Saturday, February 6, 2010

The Recession and the Arts, Ctd.

It occurs to me that I'm probably being much to snobby in my dismissal of popular plays like Doubt, Proof, etc., although The Rabbit Hole managed to irritate me quite a bit). I will instead redirect my objection away from these kinds of plays (which I might call Pulitzer-bait, but nevermind), and not even the plays themselves, but to the theaters staging them. For these plays are by far some of the most produced in the country, and I could have guessed this just by personal experience. I was in a community college production of The Laramie Project; my high school put it on the following year; my community college did Proof the same year we went to the Oregon Shakespeare Festival and saw The Rabbit Hole; and last year Boise Contemporary Theater did a reading of Doubt.

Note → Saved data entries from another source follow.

(** * LocalRide: ride lifecycle, fare estimate and request handlers

    A shallow embedding of the two edge functions (create-ride, accept-ride),
    of the driver and customer dashboard callbacks that write rides, and of
    the part of the relational schema (column types, defaults, NOT NULL and
    foreign-key constraints, row-level policies) those functions run against.

    Conventions.
    - A UUID is a natural number; [gen_random_uuid()] is an id that is not yet
      in the table.
    - A JavaScript number is an exact rational (or NaN, or an infinity); the
      rounding of IEEE doubles is not modelled.
    - A DECIMAL(p,2) column holds an integer number of hundredths.
    - A request field is a JSON string, [null], or absent.
    - [Math.random()], [now()] and the text-to-timestamp input function of the
      store are inputs of the functions that use them. *)

From Stdlib Require Import List String Ascii Bool Arith ZArith QArith Qround.
From Stdlib Require Import Lia Permutation Sorted.
Import ListNotations.

Local Close Scope Q_scope.
Local Open Scope string_scope.

(* ===================================================================== *)
(** ** JavaScript values                                                  *)
(* ===================================================================== *)

Module Js.

  (** What a destructured field of [await req.json()] can be. *)
Inductive JsVal : Type :=
  | JUndefined
  | JNull
  | JString (s : string).

  (** [v === 'lit'] *)
Definition strict_eq_str (v : JsVal) (lit : string) : bool :=
    match v with
    | JString s => String.eqb s lit
    | _ => false
    end.

  (** Template-literal interpolation [`${v}`]. *)
Definition to_display (v : JsVal) : string :=
    match v with
    | JUndefined => "undefined"
    | JNull => "null"
    | JString s => s
    end.

  (** Truthiness of a string: [!s] holds exactly for the empty string. *)
Definition str_truthy (s : string) : bool :=
    match s with
    | EmptyString => false
    | String _ _ => true
    end.

  (** [s || dflt] on an optional (nullable) string. *)
Definition or_default (s : option string) (dflt : string) : string :=
    match s with
    | Some t => if str_truthy t then t else dflt
    | None => dflt
    end.

  (** A JavaScript number. *)
Inductive JsNum : Type :=
  | NaN
  | Infinity (negative : bool)
  | Num (q : Q).

  (** [if (n)]: NaN and zero are falsy, everything else is truthy. *)
Definition num_truthy (n : JsNum) : bool :=
    match n with
    | NaN => false
    | Infinity _ => true
    | Num q => negb (Qeq_bool q 0%Q)
    end.

  (** [Math.round(x)]: the integer nearest to [x], ties towards +infinity. *)
Definition Math_round (x : Q) : Z := Qfloor (x + (1 # 2))%Q.

  (** *** [String.prototype.replace(pattern, replacement)] with a string
      pattern: the first occurrence only. *)

Fixpoint strip_prefix (p s : string) : option string :=
    match p with
    | EmptyString => Some s
    | String a p' =>
        match s with
        | EmptyString => None
        | String b s' => if Ascii.eqb a b then strip_prefix p' s' else None
        end
    end.
(** A loop that runs a fallible body over a list and stops at the first error. *)
Fixpoint mapM_result {E A B} (f : A → result E B) (l : list A) : result E (list B) :=
  match l with
  | [] => Ok []
  | a :: l' =>
      match f a with
      | Err e => Err e
      | Ok b => match mapM_result f l' with
                | Err e => Err e
                | Ok bs => Ok (b :: bs)
                end
      end
  end.

Lemma mapM_result_Forall2 {E A B} (f : A → result E B) l bs :
  mapM_result f l = Ok bs ↔ Forall2 (λ a b, f a = Ok b) l bs.
Proof.
  revert bs. induction l as [|a l IH]; intros bs; cbn.
  - split; [intros [= <-]; constructor | by inversion 1].
  - split.
    + destruct (f a) eqn:?; [|done]. destruct (mapM_result f l) eqn:?; [|done].
      intros [= <-]. constructor; [done|]. by apply IH.
    + inversion 1 as [|? ? ? ? Ha Hl]; subst. rewrite Ha. apply IH in Hl. by rewrite Hl.
Qed.

(** ** Machine integers

    An [int], [int64] or [time.Duration] is a [Z] in the 64-bit range, an
    [int32] a [Z] in the 32-bit range; every conversion or operation of the
    source that can leave its range is written with the wrap-around. *)
Definition MaxInt64 : Z := 2 ^ 63 - 1.
Definition MinInt64 : Z := - 2 ^ 63.
Definition MaxInt32 : Z := 2 ^ 31 - 1.
Definition MinInt32 : Z := - 2 ^ 31.

Definition in_int64 (z : Z) : Prop := (MinInt64 ≤ z ≤ MaxInt64)%Z.
Definition in_int32 (z : Z) : Prop := (MinInt32 ≤ z ≤ MaxInt32)%Z.

Definition wrap64 (z : Z) : Z := ((z + 2 ^ 63) `mod` 2 ^ 64 - 2 ^ 63)%Z.
Definition wrap32 (z : Z) : Z := ((z + 2 ^ 31) `mod` 2 ^ 32 - 2 ^ 31)%Z.

#[export] Instance in_int64_dec z : Decision (in_int64 z).
Proof. unfold in_int64; apply _. Defined.
#[export] Instance in_int32_dec z : Decision (in_int32 z).
Proof. unfold in_int32; apply _. Defined.

Create HintDb gosys.
Create Rewrite HintDb gosys_simpl.

Ltac int_unfold :=
  unfold in_int64, in_int32, MaxInt64, MinInt64, MaxInt32, MinInt32 in *.

Lemma wrap64_id z : in_int64 z → wrap64 z = z.
Proof. int_unfold. unfold wrap64. intros ?. rewrite Z.mod_small; lia. Qed.

Lemma wrap32_id z : in_int32 z → wrap32 z = z.
Proof. int_unfold. unfold wrap32. intros ?. rewrite Z.mod_small; lia. Qed.

Lemma wrap32_range z : in_int32 (wrap32 z).
Proof.
  int_unfold. unfold wrap32.
  pose proof (Z.mod_pos_bound (z + 2 ^ 31) (2 ^ 32)) as H. lia.
Qed.

Lemma wrap64_range z : in_int64 (wrap64 z).
Proof.
  int_unfold. unfold wrap64.
  pose proof (Z.mod_pos_bound (z + 2 ^ 63) (2 ^ 64)) as H. lia.
Qed.

#[export] Hint Resolve wrap32_range wrap64_range : gosys.

(** ** Durations and instants

    A [time.Duration] counts nanoseconds; a [time.Time] is the number of
    nanoseconds since Go's zero time, so that [IsZero] is a comparison with 0. *)
Definition Nanosecond : Z := 1.
Definition Microsecond : Z := 1000.
Definition Millisecond : Z := 1000000.
Definition Second : Z := 1000000000.
Definition Minute : Z := 60 * Second.
Definition Hour : Z := 60 * Minute.

Definition IsZero (t : Z) : bool := bool_decide (t = 0%Z).
Definition Before (t u : Z) : bool := (t <? u)%Z.

(** [t.Sub(u)] saturates at the ends of the [Duration] range. *)
Definition Sub (t u : Z) : Z := Z.max MinInt64 (Z.min MaxInt64 (t - u)).

(** ** Generic lemmas on lists *)
Lemma NoDup_fmap_inj_on {A B} (f : A → B) (l : list A) :
  (∀ x y, x ∈ l → y ∈ l → f x = f y → x = y) → NoDup l → NoDup (f <$> l).
Proof.
  induction l as [|a l IH]; intros Hinj Hnd; [constructor|].
  apply NoDup_cons in Hnd as [Ha Hnd]. cbn. apply NoDup_cons. split.
  - intros (y & Heq & Hy)%list_elem_of_fmap.
    assert (a = y) as -> by (apply Hinj; [left|by right|done]). done.
  - apply IH; [|done]. intros x y Hx Hy. apply Hinj; by right.
Qed.

Lemma Forall2_fmap_eq {A B C} (f : A → C) (g : B → C) l k :
  Forall2 (λ a b, f a = g b) l k → f <$> l = g <$> k.
Proof. induction 1; cbn; congruence. Qed.

Lemma Sorted_mono {A} (R R' : relation A) l :
  (∀ a b, R a b → R' a b) → Sorted R l → Sorted R' l.
Proof.
  intros HR. induction 1 as [|a l _ IH Hd]; constructor; [done|].
  destruct Hd; constructor. by apply HR.
Qed.

(** A set smaller than a list of different elements misses one of them. *)
Lemma missing_element {A} `{Countable A} (l : list A) (X : gset A) :
  NoDup l → (size X < length l)%nat → ∃ x, x ∈ l ∧ x ∉ X.
Proof.
  intros Hnd Hsize. destruct (decide (Forall (.∈ X) l)) as [Hall|Hnot].
  - exfalso. assert (size (list_to_set (C := gset A) l) ≤ size X)%nat as Hle.
    { apply subseteq_size. intros x Hx%elem_of_list_to_set. by eapply Forall_forall in Hall. }
    rewrite size_list_to_set in Hle by done. lia.
  - apply not_Forall_Exists in Hnot; [|apply _]. by apply Exists_exists in Hnot.
Qed.

(** Two sorted permutations of each other are equal: sorting has one answer. *)
Lemma sorted_perm_unique {A} (R : relation A) `{!AntiSymm (=) R, !Transitive R} l k :
  Sorted R l → Sorted R k → l ≡ₚ k → l = k.
Proof.
  intros Hl Hk. apply (StronglySorted_unique R); by apply Sorted_StronglySorted.
Qed.

(** ** Automation *)

(** Split a hypothesis that a chain of fallible steps succeeded. *)
Ltac ok_inv :=
  repeat match goal with
    | H : Ok _ = Ok _ |- _ => injection H as H
    | H : Err _ = Err _ |- _ => injection H as H
    | H : Ok _ = Err _ |- _ => discriminate H
    | H : Err _ = Ok _ |- _ => discriminate H
    | H : map_err _ _ = Ok _ |- _ => apply map_err_ok in H
    | H : _ ≫= _ = Ok _ |- _ =>
        let a := fresh "a" in let H1 := fresh H in
        apply result_bind_ok in H as (a & H1 & H)
    end; subst.

(** Case analysis on the innermost scrutinee of a hypothesis. *)
Ltac break_match_in H :=
  match type of H with
  | context [ match ?x with _ => _ end ] =>
      lazymatch x with
      | context [ match _ with _ => _ end ] => fail
      | _ => let E := fresh "E" in destruct x eqn:E
      end
  end.

Ltac break_match_goal :=
  match goal with
  | |- context [ match ?x with _ => _ end ] =>
      lazymatch x with
      | context [ match _ with _ => _ end ] => fail
      | _ => let E := fresh "E" in destruct x eqn:E
      end
  end.

(** Reflect the boolean tests the code makes into propositions. *)
Ltac reflect_bools :=
  repeat match goal with
    | H : bool_decide _ = true |- _ => apply bool_decide_eq_true in H
    | H : bool_decide _ = false |- _ => apply bool_decide_eq_false in H
    | H : (_ || _)%bool = true |- _ => apply orb_true_iff in H
    | H : (_ || _)%bool = false |- _ => apply orb_false_iff in H as [? ?]
    | H : (_ && _)%bool = true |- _ => apply andb_true_iff in H as [? ?]
    | H : (_ && _)%bool = false |- _ => apply andb_false_iff in H
    | H : negb _ = true |- _ => apply negb_true_iff in H
    | H : negb _ = false |- _ => apply negb_false_iff in H
    | H : (_ <? _)%Z = true |- _ => apply Z.ltb_lt in H
    | H : (_ <? _)%Z = false |- _ => apply Z.ltb_ge in H
    | H : (_ <=? _)%Z = true |- _ => apply Z.leb_le in H
    | H : (_ <=? _)%Z = false |- _ => apply Z.leb_gt in H
    | H : (_ =? _)%Z = true |- _ => apply Z.eqb_eq in H
    | H : (_ =? _)%Z = false |- _ => apply Z.eqb_neq in H
    end.
(* ===== verification/OrderErrors.v ===== *)
(** * Errors of order-service

    The sentinels and typed errors of the domain, application, inventory client
    and RabbitMQ packages, and of the standard [context] package, as the leaves
    of one error tree. *)
From S2P Require Import Prelude GoErrors GoStrings.

(* @src order-service/internal/order/domain/errors.go:5-10 var *)
Inductive domain_sentinel :=
| ErrInvalidOrder | ErrInvalidOrderItem | ErrInvalidMoney | ErrInvalidStatusTransition.

(* @src order-service/internal/order/application/errors.go:9-31 var *)
Inductive application_sentinel :=
| ErrOrderNotFound | ErrDuplicateIdempotencyKey | ErrOrderStateConflict
| ErrProductNotFound | ErrCatalogUnavailable | ErrInsufficientStock
| ErrInventoryUnavailable | ErrOutboxEmpty | ErrOutboxClaimLost
| ErrPublisherUnavailable | ErrPublicationOutcomeUnknown | ErrEventUnpublishable.

(* @src order-service/internal/platform/rabbitmq/publisher.go:31-36 var *)
Inductive rabbitmq_sentinel :=
| ErrUnavailable | ErrUnroutable | ErrRejected | ErrOutcomeUnknown.

(** [context.Canceled] and [context.DeadlineExceeded]. *)
Inductive context_sentinel := Canceled | DeadlineExceeded.

Inductive order_sentinel :=
| SDomain (s : domain_sentinel)
| SApplication (s : application_sentinel)
| SRabbitmq (s : rabbitmq_sentinel)
| SContext (s : context_sentinel)
| ErrInventoryRejectedRequest.

#[export] Instance domain_sentinel_eq_dec : EqDecision domain_sentinel.
Proof. solve_decision. Defined.
#[export] Instance application_sentinel_eq_dec : EqDecision application_sentinel.
Proof. solve_decision. Defined.
#[export] Instance rabbitmq_sentinel_eq_dec : EqDecision rabbitmq_sentinel.
Proof. solve_decision. Defined.
#[export] Instance context_sentinel_eq_dec : EqDecision context_sentinel.
Proof. solve_decision. Defined.
#[export] Instance order_sentinel_eq_dec : EqDecision order_sentinel.
Proof. solve_decision. Defined.

(* @src order-service/internal/order/application/errors.go:42-49 Shortfall *)
Record OrderShortfall := mkOrderShortfall {
  osf_ProductSKU : string;
  osf_Requested : Z;
  osf_Available : Z;
}.

(** What can stand at the bottom of an error of this service. *)
(* @src order-service/internal/order/application/errors.go:57-87 InsufficientStockError ProductNotFoundError *)
Inductive order_leaf :=
| Sentinel (s : order_sentinel)
| InsufficientStockError (Shortfalls : list OrderShortfall)
| ProductNotFoundError (ProductSKUs : list string).

Definition order_sentinel_text (s : order_sentinel) : string :=
  match s with
  | SDomain ErrInvalidOrder => "invalid order"
  | SDomain ErrInvalidOrderItem => "invalid order item"
  | SDomain ErrInvalidMoney => "invalid money"
  | SDomain ErrInvalidStatusTransition => "invalid order status transition"
  | SApplication ErrOrderNotFound => "order not found"
  | SApplication ErrDuplicateIdempotencyKey => "duplicate idempotency key"
  | SApplication ErrOrderStateConflict => "order state conflict"
  | SApplication ErrProductNotFound => "product not found"
  | SApplication ErrCatalogUnavailable => "product catalog unavailable"
  | SApplication ErrInsufficientStock => "insufficient stock"
  | SApplication ErrInventoryUnavailable => "inventory unavailable"
  | SApplication ErrOutboxEmpty => "no outbox event is due"
  | SApplication ErrOutboxClaimLost => "outbox claim lost"
  | SApplication ErrPublisherUnavailable => "event publisher unavailable"
  | SApplication ErrPublicationOutcomeUnknown => "publication outcome unknown"
  | SApplication ErrEventUnpublishable => "event cannot be published"
  | SRabbitmq ErrUnavailable => "broker unavailable"
  | SRabbitmq ErrUnroutable => "no queue was bound to receive the message"
  | SRabbitmq ErrRejected => "broker refused the message"
  | SRabbitmq ErrOutcomeUnknown => "publication outcome unknown"
  | SContext Canceled => "context canceled"
  | SContext DeadlineExceeded => "context deadline exceeded"
  | ErrInventoryRejectedRequest => "inventory rejected the request"
  end.

(* @src order-service/internal/order/application/errors.go:63-70 Error *)
Definition describe_shortfall (s : OrderShortfall) : string :=
  osf_ProductSKU s +:+ " (" +:+ Itoa (osf_Requested s) +:+ " requested, "
  +:+ Itoa (osf_Available s) +:+ " available)".

(** [Unwrap] of the typed errors, and the identity of a sentinel. *)
(* @src order-service/internal/order/application/errors.go:75-75 Unwrap *)
Definition order_leaf_is (l : order_leaf) (s : order_sentinel) : bool :=
  match l with
  | Sentinel s' => bool_decide (s' = s)
  | InsufficientStockError _ => bool_decide (SApplication ErrInsufficientStock = s)
  | ProductNotFoundError _ => bool_decide (SApplication ErrProductNotFound = s)
  end.

(* @src order-service/internal/order/application/errors.go:61-73 Error *)
Definition order_leaf_text (l : order_leaf) : string :=
  match l with
  | Sentinel s => order_sentinel_text s
  | InsufficientStockError shortfalls =>
      order_sentinel_text (SApplication ErrInsufficientStock) +:+ ": "
      +:+ strings_Join (describe_shortfall <$> shortfalls) ", "
  | ProductNotFoundError skus =>
      order_sentinel_text (SApplication ErrProductNotFound) +:+ ": "
      +:+ strings_Join skus ", "
  end.

#[export] Instance order_GoError : GoError order_leaf order_sentinel := {|
  leaf_is := order_leaf_is;
  leaf_text := order_leaf_text;
|}.

Abbreviation order_error := (error order_leaf).
Abbreviation order_result := (result order_error).

(** The sentinels as error values and as targets of [errors.Is]. *)
Definition sentinel (s : order_sentinel) : order_error := Leaf (Sentinel s).
Definition dom (s : domain_sentinel) : order_error := sentinel (SDomain s).
Definition app (s : application_sentinel) : order_error := sentinel (SApplication s).
Definition mq (s : rabbitmq_sentinel) : order_error := sentinel (SRabbitmq s).
Definition ctx_err (s : context_sentinel) : order_error := sentinel (SContext s).

Definition is_app (err : order_error) (s : application_sentinel) : bool :=
  errors_Is err (SApplication s).
Definition is_dom (err : order_error) (s : domain_sentinel) : bool :=
  errors_Is err (SDomain s).
Definition is_mq (err : order_error) (s : rabbitmq_sentinel) : bool :=
  errors_Is err (SRabbitmq s).

(** The typed-error targets of [errors.As]. *)
Definition as_InsufficientStock (l : order_leaf) : option (list OrderShortfall) :=
  match l with InsufficientStockError s => Some s | _ => None end.
Definition as_ProductNotFound (l : order_leaf) : option (list string) :=
  match l with ProductNotFoundError s => Some s | _ => None end.

Lemma as_InsufficientStock_is (err : order_error) s :
  errors_As as_InsufficientStock err = Some s → is_app err ErrInsufficientStock = true.
Proof.
  apply (errors_As_Is (L := order_leaf)).
  by intros [] ? H; cbn in H; try discriminate H.
Qed.

Lemma as_ProductNotFound_is (err : order_error) s :
  errors_As as_ProductNotFound err = Some s → is_app err ErrProductNotFound = true.
Proof.
  apply (errors_As_Is (L := order_leaf)).
  by intros [] ? H; cbn in H; try discriminate H.
Qed.
(* ===== verification/OrderDomain.v ===== *)
(** * The order aggregate

    Package [domain] of order-service: money, order items, the status machine
    and the aggregate's constructors, transitions and validation. *)
From S2P Require Import Prelude GoErrors GoStrings External OrderErrors.

(** ** Money and order items *)

(* @go order-service/internal/order/domain/order_item.go Money *)
Record Money := mkMoney { AmountInCents : Z; Currency : string }.
#[export] Instance Money_eq_dec : EqDecision Money.
Proof. solve_decision. Defined.

(* @go order-service/internal/order/domain/order_item.go OrderItem *)
Record OrderItem := mkOrderItem { productSKU : string; quantity : Z; unitPrice : Money }.
#[export] Instance OrderItem_eq_dec : EqDecision OrderItem.
Proof. solve_decision. Defined.

(* @go order-service/internal/order/domain/order_item.go isCurrencySupported *)
Definition isCurrencySupported (currency : string) : bool :=
  bool_decide (currency = "EUR") || bool_decide (currency = "USD").

(* @go order-service/internal/order/domain/order_item.go OrderItem.validate *)
Definition validateItem (orderItem : OrderItem) : order_result unit :=
  if bool_decide (TrimSpace (productSKU orderItem) = "")
  then Err (Note (dom ErrInvalidOrderItem) "product SKU is required")
  else if (quantity orderItem <=? 0)%Z
  then Err (Note (dom ErrInvalidOrderItem) "quantity must be positive")
  else if (AmountInCents (unitPrice orderItem) <? 0)%Z
  then Err (Note (dom ErrInvalidMoney) "amount in cents cannot be negative")
  else if negb (isCurrencySupported (Currency (unitPrice orderItem)))
  then Err (Note (dom ErrInvalidMoney) "currency must be EUR or USD")
  else Ok tt.

(* @go order-service/internal/order/domain/order_item.go NewOrderItem *)
Definition NewOrderItem (sku : string) (q : Z) (price : Money) : order_result OrderItem :=
  let orderItem := mkOrderItem (TrimSpace sku) q price in
  match validateItem orderItem with
  | Err err => Err err
  | Ok _ => Ok orderItem
  end.

(** ** Status *)

(** [type Status string]: a row may carry any text. *)
Definition Status := string.
(* @go order-service/internal/order/domain/status.go StatusPending *)
Definition StatusPending : Status := "pending".
(* @go order-service/internal/order/domain/status.go StatusAccepted *)
Definition StatusAccepted : Status := "accepted".
(* @go order-service/internal/order/domain/status.go StatusRejected *)
Definition StatusRejected : Status := "rejected".
(* @go order-service/internal/order/domain/status.go StatusShipped *)
Definition StatusShipped : Status := "shipped".
(* @go order-service/internal/order/domain/status.go StatusCancelled *)
Definition StatusCancelled : Status := "cancelled".

(* @go order-service/internal/order/domain/status.go Status.isValid *)
Definition isValidStatus (status : Status) : bool :=
  bool_decide (status ∈ [StatusPending; StatusAccepted; StatusRejected; StatusShipped; StatusCancelled]).

(* @go order-service/internal/order/domain/status.go Status.canTransitionTo *)
Definition canTransitionTo (status next : Status) : bool :=
  if bool_decide (status = StatusPending)
  then bool_decide (next = StatusAccepted) || bool_decide (next = StatusRejected)
       || bool_decide (next = StatusCancelled)
  else if bool_decide (status = StatusAccepted)
  then bool_decide (next = StatusShipped) || bool_decide (next = StatusCancelled)
  else false.
(** [now] is the server's [now()], the start of the transaction. *)
(* @go order-service/internal/order/adapter/outbound/postgres/order_repository.go insertOutboxEventQuery *)
Definition insertOutboxEvent (now : Z) (eventID : uuid) (eventType : string) (orderID : uuid)
    (payload correlationID : string) (db : database) : result pg_error database :=
  match jsonb payload with
  | None => Err (PgError "22P02" "")
  | Some document =>
      if negb (text_ok eventType && text_ok correlationID) then Err pg_encoding_error
      else if negb (bool_decide (eventType = eventTypeOrderAccepted))
      then Err (PgError "23514" "outbox_events_type_valid")
      else if bool_decide (is_Some (db_outbox db !! eventID))
      then Err (PgError "23505" "outbox_events_pkey")
      else if bool_decide (map_Exists (λ _ row, ob_order_id row = orderID
                                       ∧ ob_event_type row = eventType) (db_outbox db))
      then Err (PgError "23505" "outbox_events_one_per_order")
      else if bool_decide (db_orders db !! orderID = None)
      then Err (PgError "23503" "outbox_events_order_id_fkey")
      else Ok (set_outbox db (<[eventID := mkOutboxRow eventID eventType orderID document
             correlationID "pending" 0 now None None now None None]> (db_outbox db)))
  end.

Definition line_le (a b : orderItemRow) : Prop := (oi_lineNumber a ≤ oi_lineNumber b)%Z.
#[export] Instance line_le_dec a b : Decision (line_le a b).
Proof. unfold line_le; apply _. Defined.

(* @go order-service/internal/order/adapter/outbound/postgres/order_repository.go findOrderItemsQuery *)
Definition selectItems (id : uuid) (db : database) : list orderItemRow :=
  merge_sort line_le
    (filter (λ item, oi_orderID item = id) (db_items db)).

(** The row whose unique key is [key]. *)
(* @go order-service/internal/order/adapter/outbound/postgres/order_repository.go findOrderByIdempotencyKeyQuery *)
Definition selectByKey (key : string) (db : database) : option orderRow :=
  snd <$> list_find (λ row, or_idempotencyKey row = key) (snd <$> map_to_list (db_orders db)).

(** ** The mapper *)

Definition parse_uuid (what s : string) : order_result uuid :=
  match uuid_Parse s with
  | Some u => Ok u
  | None => Err (Wrap what (Opaque (uuid_Parse_error s)))
  end.

(* @src order-service/internal/order/adapter/outbound/postgres/mapper.go:56-70 rowsFromDomain *)
Fixpoint itemRows (orderID : uuid) (index : nat) (items : list OrderItem) : list orderItemRow :=
  match items with
  | [] => []
  | item :: items' =>
      mkOrderItemRow orderID (Z.of_nat index + 1) (productSKU item) (quantity item)
        (AmountInCents (unitPrice item)) :: itemRows orderID (S index) items'
  end.

(* @go order-service/internal/order/adapter/outbound/postgres/mapper.go rowsFromDomain *)
Definition rowsFromDomain (order : Order) : order_result (orderRow * list orderItemRow) :=
  orderID ← parse_uuid "parse order id" (ord_id order);
  customerID ← parse_uuid "parse customer id" (ord_customerID order);
  let total := ord_total order in
  mret ({|
    or_id := orderID;
    or_customerID := customerID;
    or_customerEmail := ord_customerEmail order;
    or_status := ord_status order;
    or_idempotencyKey := ord_idempotencyKey order;
    or_totalAmountInCents := AmountInCents total;
    or_currency := Currency total;
    or_createdAt := ord_createdAt order;
    or_updatedAt := ord_updatedAt order;
  |}, itemRows orderID 0 (ord_orderItems order)).

(* @go order-service/internal/order/adapter/outbound/postgres/mapper.go domainFromRows *)
Definition domainFromRows (storedOrder : orderRow) (storedOrderItems : list orderItemRow)
    : order_result Order :=
  orderItems ← mapM_result (λ stored,
    map_err (Wrap ("map stored order item at line " +:+ Itoa (oi_lineNumber stored)))
      (NewOrderItem (oi_productSKU stored) (oi_quantity stored)
         (mkMoney (oi_unitAmountInCents stored) (or_currency storedOrder)))) storedOrderItems;
  map_err (Wrap ("corrupt persisted order " +:+ uuid_String (or_id storedOrder)))
    (Reconstitute (uuid_String (or_id storedOrder)) (uuid_String (or_customerID storedOrder))
       (or_customerEmail storedOrder) (or_status storedOrder) (or_idempotencyKey storedOrder)
       orderItems (mkMoney (or_totalAmountInCents storedOrder) (or_currency storedOrder))
       (or_createdAt storedOrder) (or_updatedAt storedOrder)).

(** ** The event payload *)

(* @go order-service/internal/order/adapter/outbound/postgres/outbox_payload.go orderAcceptedPayloadLine *)
Record orderAcceptedPayloadLine := mkPayloadLine {
  pl_ProductSKU : string;
  pl_Quantity : Z;
  pl_UnitAmountInCents : Z;
  pl_Currency : string;
}.
(* @go order-service/internal/order/adapter/outbound/postgres/outbox_payload.go orderAcceptedPayload *)
Record orderAcceptedPayload := mkPayload {
  pay_OccurredAt : Z;
  pay_CustomerEmail : string;
  pay_TotalAmountInCents : Z;
  pay_Currency : string;
  pay_Lines : list orderAcceptedPayloadLine;
}.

The fact of the matter is there is far more to the theater world than the ten or so plays on the WSJ's list and on Broadway's marquees. Not even taking into account the neglect of new works (there was a recent study published on how financial solubility is becoming more impossible for contemporary writers, but for the life of me I can't find it), there are plenty of under-appreciated gems of old that don't try so hard to wrap themselves up in respectability. But respectability is the name of the game, as theaters are chasing what they think audiences want. Middle-class domestic melodrama.

I'm plenty cynical about it all, but I would like to think audiences are savvier than we give them credit for. Granted, the success of middle-of-the-road approaches would suggest they don't want to be pushed out of their comfort zone, but might it be that we haven't tried enough to know? I would bet audiences are willing and curious enough to take anything on, provided it's done well, and the reason they eat up the popular Tonybait plays is that we don't give them any alternatives.